Beatrice Jordan on her wedding day.

Beatrice Jordan

But thanks to finding this clipping I know details about what she was wearing, her bridesmaids, her mother and even her adorable flower girl.

Transcription – The Gazette (Montreal) Jan 25, 1928

At the wedding of Miss Beatrice Mary Victoria Jordan, only daughter of Mr. and Mrs. P.J. Jordan, of Outremont, to Mr. John Dever, son of Mr. S. Dever and the late Mrs. Dever, of Montreal, which will take place this evening at six o’clock at Taylor-East End United Church, the Rev. A. McTaggart will officiate. The bride, who will be given in marriage by her father, will wear a gown of white crepe back satin; her frock, which is fashioned with a bloused bodice and an uneven hemline, is draped at the left side and trimmed with an ornament of pearls.
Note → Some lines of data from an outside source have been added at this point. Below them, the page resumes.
(** The first [i] elements are in order and below the others. *)
Definition ordered_to (i : Z) (arr : list Z) : Prop :=
  ∀ p q x y, (p < q)%nat → Z.of_nat p < i → arr !! p = Some x → arr !! q = Some y → x ≤ y.

Lemma swap_ordered (arr : list Z) i m x y :
  0 ≤ i → i ≤ m → ordered_to i arr → arr !! Z.to_nat i = Some x → arr !! Z.to_nat m = Some y → (∀ q x, i ≤ Z.of_nat q → arr !! q = Some x → y ≤ x) →
  ordered_to (i + 1) (<[Z.to_nat m := x]> (<[Z.to_nat i := y]> arr)).
Proof.
  intros Hi Him Hord Hx Hy Hmin p q u v Hpq Hp Hu Hv.
  assert (∃ q', arr !! q' = Some v ∧ ((q' = q) ∨ i ≤ Z.of_nat q') ∧ (i ≤ Z.of_nat q → i ≤ Z.of_nat q')) as (q' & Hv' & Hq' & Hge).
  { apply list_lookup_insert_Some in Hv as [(<- & <- & _)|[_ Hv]]; [exists (Z.to_nat i); split; [done|]; lia|].
    apply list_lookup_insert_Some in Hv as [(<- & <- & _)|[_ Hv]]; [exists (Z.to_nat m); split; [done|]; lia|exists q; split; [done|]; lia]. }
  destruct (decide (Z.of_nat p = i)) as [Hpi|Hpi].
  - assert (u = y) as ->; [|by apply (Hmin q'); [apply Hge; lia|]]. apply list_lookup_insert_Some in Hu as [(Hmp & <- & _)|[_ Hu]].
    + assert (Z.to_nat i = Z.to_nat m) as E by lia. rewrite E in Hx. congruence.
    + apply list_lookup_insert_Some in Hu as [(_ & <- & _)|[Hne _]]; [done|]. destruct Hne. lia.
  - rewrite !list_lookup_insert_ne in Hu by lia. apply (Hord p q' u v); [lia|lia|done|done].
Qed.

Lemma ordered_sorted (arr : list Z) : ordered_to (len arr - 1) arr → Sorted Z.le arr.
Proof.
  intros Hord. apply StronglySorted_Sorted. assert (∀ p q x y, (p < q)%nat → arr !! p = Some x → arr !! q = Some y → x ≤ y) as H.
  { intros p q x y Hpq Hx Hy. apply (Hord p q x y Hpq); [|done|done]. apply lookup_lt_Some in Hy. unfold len. lia. }
  clear Hord. induction arr as [|a arr IH]; constructor.
  - apply IH. intros p q x y Hpq Hx Hy. by apply (H (S p) (S q) x y); [lia| |].
  - apply Forall_lookup. intros q y Hy. by apply (H 0%nat (S q) a y); [lia| |].
Qed.

Lemma selection_sort_ok (arr : list Z) : ∃ arr', SelectionSort.sort arr = Ok arr' ∧ arr' ≡ₚ arr ∧ Sorted Z.le arr'.
Proof.
  destruct arr as [|a0 arr0] eqn:E; [by exists []|]. rewrite <- E. assert (1 ≤ len arr) as Hn by (rewrite E; unfold len; simpl; lia). clear E a0 arr0.
  destruct (for_inv (λ i arr, min_pos ← SelectionSort.min_from arr i; swap arr i min_pos) (λ i b, b ≡ₚ arr ∧ ordered_to i b) 0 (len arr - 1) arr) as (b & Hb & Hp & Hord).
  - lia.
  - split; [done|]. intros p q x y _ Hp. lia.
  - intros i b Hi [Hp Hord]. assert (len b = len arr) as Hl by (unfold len; by rewrite Hp).
    destruct (min_from_ok b i) as (m & y & -> & Hm & Hy & Hmin); [lia|]. cbn. destruct (lookup_Z b i) as (x & Hx & _); [lia|].
    destruct (exchange_ok b i m x y) as [-> Hsp]; [lia|lia|done|done|]. eexists. split; [reflexivity|]. split; [by rewrite Hsp|].
    apply swap_ordered; [lia|lia|done..].
  - exists b. split_and!; [done|done|]. apply ordered_sorted. replace (len b) with (len arr) by (unfold len; by rewrite Hp). done.
Qed.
Her veil of tulle, banded with Chantilly lace in cap effect, will be caught at the sides with clusters of orange blossoms. She will wear silver shoes and will carry a shower bouquet of lily-of-the-valley and butterfly roses. Miss Isabel Norton, cousin of the bride, and Miss Lillian McGregor will be bridesmaids, and will be gowned in bouffant frescos of chiffon taffeta with trimming to match their gowns, and will carry arm bouquets of Columbia roses. Miss Norton will be in pink and Miss McGregor in mauve. Little Miss Dorothy Cartwright will be flower girl, and will wear a frock of pale blue chiffon taffeta and a taffeta poke bonnet to match, and will carry a basket of butterfly roses.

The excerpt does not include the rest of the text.